Иосиф Бродский: Американский дневник | страница 60



По мнению Михаила Крепса, в изображении Бродского "остров оказывается понятием чуждости среды, временного пристанища, "не родины", а отсюда и безразличность к нему отношения, ибо один остров так же хорош (или плох) как и другой, вернее, одинаково чужд"[76]. Встречающиеся в поэзии Бродского в период эмиграции обозначения типа "ниоткуда с любовью", "неизвестно где", "с берегов неизвестно каких", "за тридевятью земель", "страна за океаном" продолжают тему "бездомности", начатую в 1972 году сразу после отъезда поэта.

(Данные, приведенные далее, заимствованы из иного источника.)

Lemma zoo_mark_lines ls e : Forall line_wf ls → clean e →
  zoo_mark true true (text ls) e = Some (0, text (mark_lines ls e)) ∧ Forall line_wf (mark_lines ls e).
Proof.
  intros Hls He. pose proof (fmt_left_wf e He) as Hnew. unfold zoo_mark, mark_lines. cbn [negb].
  rewrite find_line_text by (done || lia). bind_step. change (list_find _ ls) with (list_find (λ l, free_line l = true) ls).
  destruct (list_find _ ls) as [[i l]|] eqn:E.
  - apply find_split in E as (ls1 & ls2 & -> & <- & Hfree & _). apply Forall_app in Hls as [H1 [Hl H2]%Forall_cons].
    rewrite insert_at. split; [|apply Forall_app; split; [done|by constructor]]. rewrite c_str_line by done. destruct Hl as [Hl _].
    replace (length (l ++ [10%Z]) - 1)%nat with 79%nat by (rewrite length_app, Hl; simpl; lia). do 2 f_equal. cbn [Nat.add].
    rewrite write_line; [|done|rewrite length_app, (proj1 Hnew); simpl; lia|done].
    rewrite drop_ge by (rewrite !length_app, Hl, (proj1 Hnew); done). by rewrite text_app.
  - rewrite text_app. split; [|apply Forall_app; split; [done|by constructor]]. do 3 f_equal. unfold text. cbn. by rewrite app_nil_r.
Qed.

Lemma zoo_clear_lines ls p : Forall line_wf ls →
  zoo_clear true true (text ls) p =
    Some (match list_find (λ l, pid_line p l = true) ls with Some _ => 0 | None => 1 end, text (clear_lines ls p)) ∧ Forall line_wf (clear_lines ls p).
Proof.
  intros Hls. unfold zoo_clear, clear_lines. cbn [negb].
  rewrite find_line_text by (done || lia). bind_step. change (list_find _ ls) with (list_find (λ l, pid_line p l = true) ls).
  destruct (list_find _ ls) as [[i l]|] eqn:E; [|done].
  apply find_split in E as (ls1 & ls2 & -> & <- & Hpid & _). apply Forall_app in Hls as [H1 [Hl H2]%Forall_cons].
  destruct Hl as [Hl Hcl]. destruct l as [|c l]; [done|]. rewrite insert_at. cbn [drop]. rewrite drop_0. split.
  - do 2 f_equal. cbn [Nat.add]. rewrite write_line; [|done|simpl; lia|done]. cbn. rewrite drop_0, text_app. done.
  - apply Forall_app. split; [done|]. constructor; [|done]. split; [done|]. apply (clean_app [c] l) in Hcl as [_ Hcl].
    apply (clean_app [_] l). split; [|done]. unfold clean. by rewrite !list_elem_of_singleton.
Qed.

(** ** The entries *)

(** The process of a line of the file. *)
Definition line_pid (buf : list Z) : option Z := if is_free buf then None else Some (atoi (c_str buf)).

Fixpoint file_pids (fuel : nat) (z : list Z) : list Z :=
  match fuel with
  | O => []
  | S fuel =>
      match fgets BUFLEN z with
      | None => []
      | Some (buf, z) => match line_pid buf with Some p => p :: file_pids fuel z | None => file_pids fuel z end
      end
  end.

Definition pids (ls : list (list Z)) : list Z := omap (λ l, line_pid (l ++ [10])) ls.

Lemma file_pids_text ls : ∀ fuel, Forall line_wf ls → (length ls < fuel)%nat → file_pids fuel (text ls) = pids ls.
Proof.
  induction ls as [|l ls IH]; intros [|fuel] Hls Hf; try (simpl in Hf; lia); [done|].
  apply Forall_cons in Hls as [[Hl [Hn _]] Hls]. unfold text, pids in *. cbn [fmap list_fmap concat file_pids omap list_omap].
  rewrite <- (assoc_L (++)). cbn [app]. unfold fgets. destruct (l ++ 10 :: _) as [|x y] eqn:E; [by destruct l|]. rewrite <- E.
  rewrite fgets_go_line by ((by apply no_newline) || (unfold BUFLEN; lia)). simpl in Hf. rewrite IH by (done || lia).
  by destruct (line_pid (l ++ [10])).
Qed.

Lemma atoi_dec p c r : 0 ≤ p < 2 ^ 31 → isdigit c = false → atoi (dec p ++ c :: r) = p.
Proof. intros Hp Hc. unfold atoi. rewrite (proj1 (strtol_dec p (c :: r) ltac:(lia) Hc)). apply wraps_small; cbn; lia. Qed.

Definition entry (p : Z) (tag cmd : list Z) : list Z := snprintf 80 (fmt_li p ++ str "," ++ tag ++ str "," ++ cmd).

Lemma clean_digits ds : Forall digit ds → clean ds.
Proof.
  intros H. rewrite Forall_forall in H. unfold digit in H. change ("0"%cc) with 48 in H. change ("9"%cc) with 57 in H.
  split; intros Hin; apply H in Hin; lia.
Qed.

Lemma clean_comma : clean (str ",").
Proof. split; apply (bool_decide_unpack _); vm_compute; exact I. Qed.

Lemma entry_clean p tag cmd : 0 ≤ p < 2 ^ 31 → clean tag → clean cmd → clean (entry p tag cmd).
Proof.
  intros Hp Ht Hc. unfold entry, snprintf, fmt_li. rewrite (proj2 (Z.ltb_ge _ _)) by lia. apply clean_take.
  rewrite !clean_app. destruct (dec_spec p ltac:(lia)) as (Hd & _). split_and!; try done; [by apply clean_digits|..]; exact clean_comma.
Qed.

Lemma entry_pid p tag cmd : 0 ≤ p < 2 ^ 31 → clean tag → clean cmd →
  line_pid (fmt_left 79 (entry p tag cmd) ++ [10]) = Some p.
Proof.
  intros Hp Ht Hc. pose proof (fmt_left_wf _ (entry_clean p tag cmd Hp Ht Hc)) as Hwf. unfold line_pid. rewrite c_str_line by done.
  assert (length (dec p) ≤ 10)%nat as Hlen by (apply dec_go_length; [change (10 ^ Z.of_nat 10) with 10000000000; lia|lia]).
  assert (∃ r, fmt_left 79 (entry p tag cmd) ++ [10] = dec p ++ ","%cc :: r) as [r ->].
  { unfold fmt_left, entry, snprintf, fmt_li. rewrite (proj2 (Z.ltb_ge _ _)) by lia.
    change (str ",") with [","%cc]. rewrite take_take, take_app_ge by (simpl; lia).
    destruct (Init.Nat.min 79 (80 - 1) - length (dec p))%nat as [|k] eqn:Ek; [simpl in Ek; lia|]. cbn [app take].
    rewrite <- !(assoc_L (++)). eexists. cbn [app]. reflexivity. }
  destruct (dec_spec p ltac:(lia)) as (Hd & _ & (x & ds & E & _)). rewrite atoi_dec by done.
  rewrite E in *. apply Forall_cons in Hd as [Hx _]. cbn. by rewrite (proj2 (proj2 (proj2 (digit_class x Hx)))).
Qed.

Lemma pids_app ls ls' : pids (ls ++ ls') = pids ls ++ pids ls'.
Proof. apply omap_app. Qed.

Lemma pids_mark ls p tag cmd : 0 ≤ p < 2 ^ 31 → clean tag → clean cmd → pids (mark_lines ls (entry p tag cmd)) ≡ₚ p :: pids ls.
Proof.
  intros Hp Ht Hc. pose proof (entry_pid p tag cmd Hp Ht Hc) as E. unfold mark_lines.
  destruct (list_find _ ls) as [[i l]|] eqn:Ef.
  - apply find_split in Ef as (ls1 & ls2 & -> & <- & Hfree & _). rewrite insert_at, !pids_app. unfold pids at 2 4.
    cbn [omap list_omap]. rewrite E. unfold line_pid. unfold free_line in Hfree. rewrite Hfree. symmetry. apply Permutation_middle.
  - rewrite pids_app. unfold pids at 2. cbn [omap list_omap]. rewrite E. symmetry. apply Permutation_cons_append.
Qed.

Lemma pid_line_spec p l : pid_line p l = true ↔ line_pid (l ++ [10]) = Some p.
Proof.
  unfold pid_line, has_pid, line_pid. destruct (is_free (l ++ [10])); cbn; [done|]. rewrite Z.eqb_eq. split; [by intros ->|by intros [= ->]].
Qed.

Lemma pids_clear ls p : p ∈ pids ls → pids ls ≡ₚ p :: pids (clear_lines ls p) ∧ is_Some (list_find (λ l, pid_line p l = true) ls).
Proof.
  intros Hp. unfold clear_lines. destruct (list_find _ ls) as [[i l]|] eqn:Ef.
  - split; [|done]. apply find_split in Ef as (ls1 & ls2 & -> & <- & Hl & _). rewrite insert_at, !pids_app. unfold pids at 2 4.
    cbn [omap list_omap]. apply pid_line_spec in Hl. rewrite Hl. cbn. symmetry. apply Permutation_middle.
  - apply list_find_None in Ef. apply list_elem_of_omap in Hp as (l & Hl & E). rewrite Forall_forall in Ef. exfalso.
    apply (Ef l Hl). by apply pid_line_spec.
Qed.

(** The file as the driver uses it, when locking succeeds. *)
#[export] Program Instance zoo_active : ActiveFile (list Z) := {|
  af_mark z p tag cmd := zoo_mark_cmdline true true z p tag cmd;
  af_clear z p := zoo_clear true true z p;
  af_ok z := ∃ ls, z = text ls ∧ Forall line_wf ls;
  af_pids z := file_pids (S (length z)) z
|}.
Next Obligation.
  intros z p tag cmd (ls & -> & Hls) Hp Ht Hc. destruct (zoo_mark_lines ls (entry p tag cmd) Hls) as [E Hwf]; [by apply entry_clean|].
  eexists. split; [exact E|]. split; [eauto|]. rewrite !file_pids_text by (try done; rewrite text_length by done; lia). by apply pids_mark.
Qed.
Next Obligation.
  intros z p (ls & -> & Hls) Hp. rewrite file_pids_text in Hp by (try done; rewrite text_length by done; lia).
  destruct (pids_clear ls p Hp) as [Hperm [[i l] Hf]]. destruct (zoo_clear_lines ls p Hls) as [E Hwf]. rewrite Hf in E.
  eexists. split; [exact E|]. split; [eauto|]. by rewrite !file_pids_text by (try done; rewrite text_length by done; lia).
Qed.

(** ** Tags *)

(** The tag of a line: the text between its first two commas. *)
Fixpoint before_comma (s : list Z) : list Z :=
  match s with [] => [] | c :: s => if c =? ","%cc then [] else c :: before_comma s end.

Definition line_tag (l : list Z) : option (list Z) :=
  if is_free l then None else before_comma <$> after_comma l.

Lemma strncmp_nonzero a b n : 0 ∉ a → 0 ∉ b → strncmp a b n = 0 ↔ take n a = take n b.
Proof.
  revert a b. induction n as [|n IH]; intros [|x a] [|y b] Ha Hb; simpl; try done; rewrite ?not_elem_of_cons in *.
  - split; [lia|done].
  - split; [lia|done].
  - destruct (Z.eqb_spec x y) as [->|Hne]; [rewrite IH by tauto; split; congruence|]. split; [lia|]. by intros [= ? ?].
Qed.

Lemma after_comma_nl l : after_comma (l ++ [10]) = (λ s, s ++ [10]) <$> after_comma l.
Proof. induction l as [|c l IH]; cbn; [done|]. by destruct (c =? _). Qed.

Lemma after_comma_in l s : after_comma l = Some s → ∀ c, c ∈ s → c ∈ l.
Proof. induction l as [|c l IH]; cbn; [done|]. destruct (c =? _); [intros [= <-]|]; intros; right; by auto. Qed.

Lemma after_comma_app a s : ","%cc ∉ a → after_comma (a ++ ","%cc :: s) = Some s.
Proof.
  induction a as [|c a IH]; cbn; [done|]. rewrite not_elem_of_cons. intros [Hc Ha]. destruct (Z.eqb_spec c ","%cc); [congruence|by auto].
Qed.
(* ===== verification/PanFacts.v ===== *)
(** * Theorems on the test driver

    The invariant of the scheduler and of its active file, for every order of
    events: the number of active tests is the number of slots in use, a slot
    is free when a test is to be started, the active file lists exactly the
    driver, the tests that run and the orphaned groups, and no operation
    fails.  On it rest the exit status, the log, the end of a run and what
    signals do. *)

From S2P Require Import Prelude PanCmd Zoolib Pan.

(** ** Processes in the slots and orphans *)

Definition live (ps : list Z) : list Z := filter (λ p, p ≠ 0) ps.
Definition busy (ts : list tag_pgrp) : list Z := live (pgrp <$> ts).

Lemma live_app a b : live (a ++ b) = live a ++ live b.
Proof. apply filter_app. Qed.

Lemma live_cons p a : live (p :: a) = if decide (p = 0) then live a else p :: live a.
Proof.
  unfold live. rewrite filter_cons. destruct (decide (p = 0)); [by rewrite decide_False by auto|by rewrite decide_True].
Qed.

Lemma live_insert (ps : list Z) i p q : ps !! i = Some p → live (<[i := q]> ps) ++ live [p] ≡ₚ live ps ++ live [q].
Proof.
  intros Hi. rewrite <- (take_drop_middle ps i p Hi) at 2.
  rewrite insert_take_drop by (by eapply lookup_lt_Some). change (q :: drop (S i) ps) with ([q] ++ drop (S i) ps).
  change (p :: drop (S i) ps) with ([p] ++ drop (S i) ps). rewrite !live_app. solve_Permutation.
Qed.

Lemma busy_insert ts i t t' : ts !! i = Some t → busy (<[i := t']> ts) ++ live [pgrp t] ≡ₚ busy ts ++ live [pgrp t'].
Proof.
  intros Hi. unfold busy. rewrite list_fmap_insert. apply live_insert. by rewrite list_lookup_fmap, Hi.
Qed.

Тема "острова как варианта судьбы", начавшаяся для Бродского с Васильевского острова ("Ни страны, ни погоста / не хочу выбирать. / На Васильевский остров / я приду умирать"), в условиях эмиграции трансформируется и приобретает устойчивое негативное значение. Сравните: "Всякий живущий на острове догадывается, что рано / или поздно все это кончается; что вода из-под крана, / прекращая быть пресной, делается соленой, / и нога, хрустевшая гравием и соломой, / ощущает внезапный холод в носке ботинка" ("В Англии", 1977); "Немыслимый как итог ходьбы, / остров как вариант судьбы / устраивает лишь сирокко[77]" ("Иския в октябре", 1993); "Жертва кораблекрушенья, / за двадцать лет я достаточно обжил этот / остров (возможно, впрочем, что — континент), / и губы сами шевелятся, как при чтеньи, произнося / "тропическая растительность, тропическая растительность"" ("Робинзонада", 1994).

Отождествление североамериканского континента с "островом", вероятно, вызвано не только личной трагедией поэта: метафорическое значение слова "остров" определяется оторванностью от остального мира и формированием неизбежной в этих условиях "островной философии" значительной части местного населения: наш остров — это центр вселенной, то, что мы имеем самое лучшее, вершина цивилизации, за пределами которой не может существовать ничего, заслуживающего внимания. Безусловно, у человека, прибывшего извне (с "материка"), данная позиция не может не вызывать иронического отношения.

Интересно отметить, что эпитет Бродского "жертва кораблекрушенья" по отношению к самому себе, соотносится с восприятием судеб Ахматовой и Пастернака известным философом Исайей Берлином. Бродский встретился с ним вскоре после отъезда из Советского Союза в Лондоне. Позднее, рассказывая о его жизни, он пишет:

"В записках о встречах с Ахматовой и Пастернаком в 1946 году, когда "иссякли мира силы и были свежи лишь могилы", сэр Исайя сам сравнивает своих русских хозяев с жертвами кораблекрушения на необитаемом острове, расспрашивающими о цивилизации, от которой они отрезаны уже десятки лет" ("Исайя Берлин в восемьдесят лет", 1989).